╭─ TASK INPUTS

Lemma page_run_done trace more :
  assessmentComplete (page_run analyzeQuery trace) = true ->
  page_run analyzeQuery (trace ++ more) = page_run analyzeQuery trace.
Proof.
  unfold page_run. rewrite fold_left_app. generalize (fold_left (page_step analyzeQuery) trace page_mount).
  induction more as [|ev more IH]; intros pg Hpg; [reflexivity|].
  cbn [fold_left]. unfold page_step at 2. rewrite Hpg. now apply IH.
Qed.

(** X25: the learning page.  As long as the page shows the prompt, the
    prompt has not called back.  The learning plan the page then shows,
    if any, is the one call the page has received: it was made by a
    press of "Próxima", it carries the user, gaps, format and level the
    prompt had before that press, and no later event changes it. *)
Theorem learning_plan_is_state_before_last_answer (trace : list event) :
  let pg := page_run analyzeQuery trace in
  (learning_plan pg = None ->
   assessmentComplete pg = false
   /\ prompt pg = run prompt_props analyzeQuery trace
   /\ calls (prompt pg) = [])
  /\ (forall r, learning_plan pg = Some r ->
      exists before after,
        trace = before ++ ClickNext :: after
        /\ r = summary (ui (run prompt_props analyzeQuery before))
        /\ learning_plan (page_run analyzeQuery before) = None
        /\ forall more,
             learning_plan (page_run analyzeQuery (trace ++ more)) = Some r).
Proof.
  cbv zeta. pose proof (page_run_inv trace) as Hinv.
  unfold page_inv, learning_plan in *.
  destruct (assessmentComplete (page_run analyzeQuery trace)) eqn:E.
  - destruct Hinv as (before & after & Ht & Hr & Hp). split.
    + rewrite Hr. intros H; discriminate H.
    + intros r Hr'. rewrite Hr in Hr'. injection Hr' as <-.
      exists before, after. repeat split; try assumption.
      intros more. rewrite (page_run_done trace more E), E. exact Hr.
  - destruct Hinv as (Hr & Hp & Hc). split; [now intros _|].
    intros r H; discriminate H.
Qed.

End PageFlow.

End LearningPageSpec.

(** ** Properties of [AdaptiveLearningContent.tsx] *)

Module AdaptiveLearningContentSpec.
Import JS AdaptiveLearningContent.

Section NavigationFacts.

Variable knowledgeGaps : list jsstring.

Lemma nav_step_bound s ev :
  (currentGapIndex s <= length knowledgeGaps - 1)%nat ->
  (currentGapIndex (nav_step knowledgeGaps s ev) <= length knowledgeGaps - 1)%nat.
Proof.
  intros H. destruct ev; cbn [nav_step].
  - unfold navigateToNextGap.
    destruct (Nat.ltb_spec (currentGapIndex s + 1) (length knowledgeGaps));
      [cbn; lia | exact H].
  - unfold navigateToPreviousGap.
    destruct (Nat.ltb_spec 0 (currentGapIndex s)); [cbn; lia | exact H].
  - exact H.
Qed.

Lemma nav_run_bound trace :
  (currentGapIndex (nav_run knowledgeGaps trace) <= length knowledgeGaps - 1)%nat.
Proof.
  unfold nav_run.
  assert (H0 : (currentGapIndex nav_init <= length knowledgeGaps - 1)%nat)
    by (cbn; lia).
  revert H0. generalize nav_init.
  induction trace as [|ev trace IH]; intros s H; [exact H|].
  cbn [fold_left]. apply IH. now apply nav_step_bound.
Qed.

(** X26: moving between the gaps.  With at least one gap the current
    gap is always defined, whatever buttons are pressed; a press that
    changes the gap always lands in content mode; and "Próximo Tópico"
    followed by "Tópico Anterior" comes back to the same gap. *)
Theorem current_gap_always_defined (trace : list nav_event) :
  knowledgeGaps <> [] ->
  let s := nav_run knowledgeGaps trace in
  (exists gap, currentGap knowledgeGaps s = Some gap)
  /\ (forall ev,
        currentGapIndex (nav_step knowledgeGaps s ev) <> currentGapIndex s ->
        exerciseMode (nav_step knowledgeGaps s ev) = false)
  /\ (navigateToNextGap knowledgeGaps s <> s ->
      currentGapIndex
        (navigateToPreviousGap (navigateToNextGap knowledgeGaps s))
      = currentGapIndex s).
Proof.
  intros Hne. cbv zeta. pose proof (nav_run_bound trace) as Hb.
  set (s := nav_run knowledgeGaps trace) in *. split; [|split].
  - unfold currentGap.
    destruct (nth_error knowledgeGaps (currentGapIndex s)) as [g|] eqn:E;
      [now exists g|].
    apply nth_error_None in E.
    destruct knowledgeGaps; [congruence | cbn [length] in *; lia].
  - intros ev. destruct ev; cbn [nav_step].
    + unfold navigateToNextGap. destruct (Nat.ltb _ _); [reflexivity | congruence].
    + unfold navigateToPreviousGap. destruct (Nat.ltb _ _); [reflexivity | congruence].
    + cbn. congruence.
  - unfold navigateToNextGap.
    destruct (Nat.ltb (currentGapIndex s + 1) (length knowledgeGaps));
      [|congruence].
    intros _. unfold navigateToPreviousGap. cbn [currentGapIndex].
    destruct (Nat.ltb_spec 0 (currentGapIndex s + 1)); cbn; lia.
Qed.

End NavigationFacts.

Lemma current_gap_always_defined_witness :
  let s := nav_run [str "HTML"; str "CSS"] [NextGap; ToggleMode; PreviousGap] in
  (exists gap, currentGap [str "HTML"; str "CSS"] s = Some gap)
  /\ (forall ev,
        currentGapIndex (nav_step [str "HTML"; str "CSS"] s ev)
        <> currentGapIndex s ->
        exerciseMode (nav_step [str "HTML"; str "CSS"] s ev) = false)
  /\ (navigateToNextGap [str "HTML"; str "CSS"] s <> s ->
      currentGapIndex
        (navigateToPreviousGap (navigateToNextGap [str "HTML"; str "CSS"] s))
      = currentGapIndex s).
Proof.
  apply (current_gap_always_defined [str "HTML"; str "CSS"]
           [NextGap; ToggleMode; PreviousGap]).
  discriminate.
Defined.

End AdaptiveLearningContentSpec.

(** ** Properties of [MediaContentViewer.tsx] *)

Module MediaContentViewerSpec.
Import JS JSFacts MediaUtils MediaUtilsSpec AdaptiveResponseView MediaContentViewer.

Lemma defaultPaths_nonempty format : is_empty (defaultPaths format) = false.
Proof. destruct format; reflexivity. Qed.

Lemma path_of_nonempty format filePath :
  is_empty (path_of format filePath) = false.
Proof.
  unfold path_of. destruct (or_empty filePath) as [|c p] eqn:E;
    cbn [truthy is_empty negb]; [apply defaultPaths_nonempty | reflexivity].
Qed.

Lemma validateMediaUrl_nonempty env url :
  is_empty url = false ->
  exists r, validateMediaUrl env url = Some r /\ is_empty r = false.
Proof.
  intros Hne. unfold validateMediaUrl. rewrite Hne.
  destruct (is_absolute_url url); [now exists url|].
  cbv zeta. destruct (startsWith url root_marker).
  - eexists; split; [reflexivity|]. apply is_empty_app_l, apiUrl_nonempty.
  - destruct (cleanPath_of_defined url) as [p ->].
    eexists; split; [reflexivity|]. apply is_empty_app_l, apiUrl_nonempty.
Qed.

(** X27: the media viewer never shows an error box: whatever the format
    and the file path, it shows the block of the format on the
    normalized URL of the path, or of the default path of the format when
    no path is given; the block depends on the format alone, not on the
    extension of the file. *)
Theorem viewer_always_shows_media
  (env : option jsstring) (format : MediaFormat) (filePath : option jsstring) :
  exists mediaUrl,
    validateMediaUrl env (path_of format filePath) = Some mediaUrl
    /\ is_empty mediaUrl = false
    /\ MediaContentViewer env format filePath
       = media (block_of format mediaUrl)
    /\ (truthy (or_empty filePath) = false ->
        path_of format filePath = defaultPaths format).
Proof.
  destruct (validateMediaUrl_nonempty env _ (path_of_nonempty format filePath))
    as (r & Hr & Hne).
  exists r. split; [exact Hr|]. split; [exact Hne|]. split.
  - unfold MediaContentViewer. rewrite Hr. unfold truthy. now rewrite Hne.
  - intros H. unfold path_of. now rewrite H.
Qed.

End MediaContentViewerSpec.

╰─

> TASK BRIEF
Both end lines included, restate word for word the lines above from the line with "induction trace as" to the line with "changes the gap", and nothing else.

> RESULT BELOW
  induction trace as [|ev trace IH]; intros s H; [exact H|].
  cbn [fold_left]. apply IH. now apply nav_step_bound.
Qed.

(** X26: moving between the gaps.  With at least one gap the current
    gap is always defined, whatever buttons are pressed; a press that
    changes the gap always lands in content mode; and "Próximo Tópico"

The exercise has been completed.